Requirement.
In the records that follow, the lines from the one containing "answers (ROkFields fields)" to the one containing "Lemma strip_prefix_app_r s", inclusive, are to be given again exactly.
================
(** What a client must see when the broker answers [r] and then writes
    [payload]. *)
Inductive answers : Response → string → result ClientError BrokerResponse → Prop :=
| answers_ok : answers ROk "" (Ok RespOk)
| answers_fields fields :
    all_bytes line_text fields = true → starts_with fields "len=" = false →
    answers (ROkFields fields) "" (Ok (RespFields fields))
| answers_bytes payload :
    (slen payload <= MAX_FRAME_BYTES)%Z → contains_byte nul payload = false →
    answers (ROkBytes (slen payload)) payload (Ok (RespBytes payload))
| answers_failed code message :
    all_bytes message_text message = true →
    answers (RFailed code message) "" (Err (Broker code)).

Lemma strip_prefix_app_r s p q :
  strip_prefix (p +:+ s) (p +:+ q) = strip_prefix s q.
Proof.
  induction p as [|c p IH]; [done|]. rewrite !append_cons. cbn [strip_prefix].
  by rewrite bool_decide_eq_true_2.
Qed.

Lemma parse_header_fields fields :
  all_bytes header_byte fields = true → starts_with fields "len=" = false →
  parse_header (OK_TAB +:+ fields) = Ok (HFields fields).
Proof.
  intros Hf Hl. rewrite parse_header_text; [|by rewrite all_bytes_append, Hf|done].
  rewrite bool_decide_eq_false_2 by done.
  change OK_LEN with (OK_TAB +:+ "len="). rewrite strip_prefix_app_r, strip_prefix_append.
  unfold starts_with in Hl. by destruct (strip_prefix fields "len=").
Qed.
================
Answer to the exercise.
    answers (ROkFields fields) "" (Ok (RespFields fields))
| answers_bytes payload :
    (slen payload <= MAX_FRAME_BYTES)%Z → contains_byte nul payload = false →
    answers (ROkBytes (slen payload)) payload (Ok (RespBytes payload))
| answers_failed code message :
    all_bytes message_text message = true →
    answers (RFailed code message) "" (Err (Broker code)).

Lemma strip_prefix_app_r s p q :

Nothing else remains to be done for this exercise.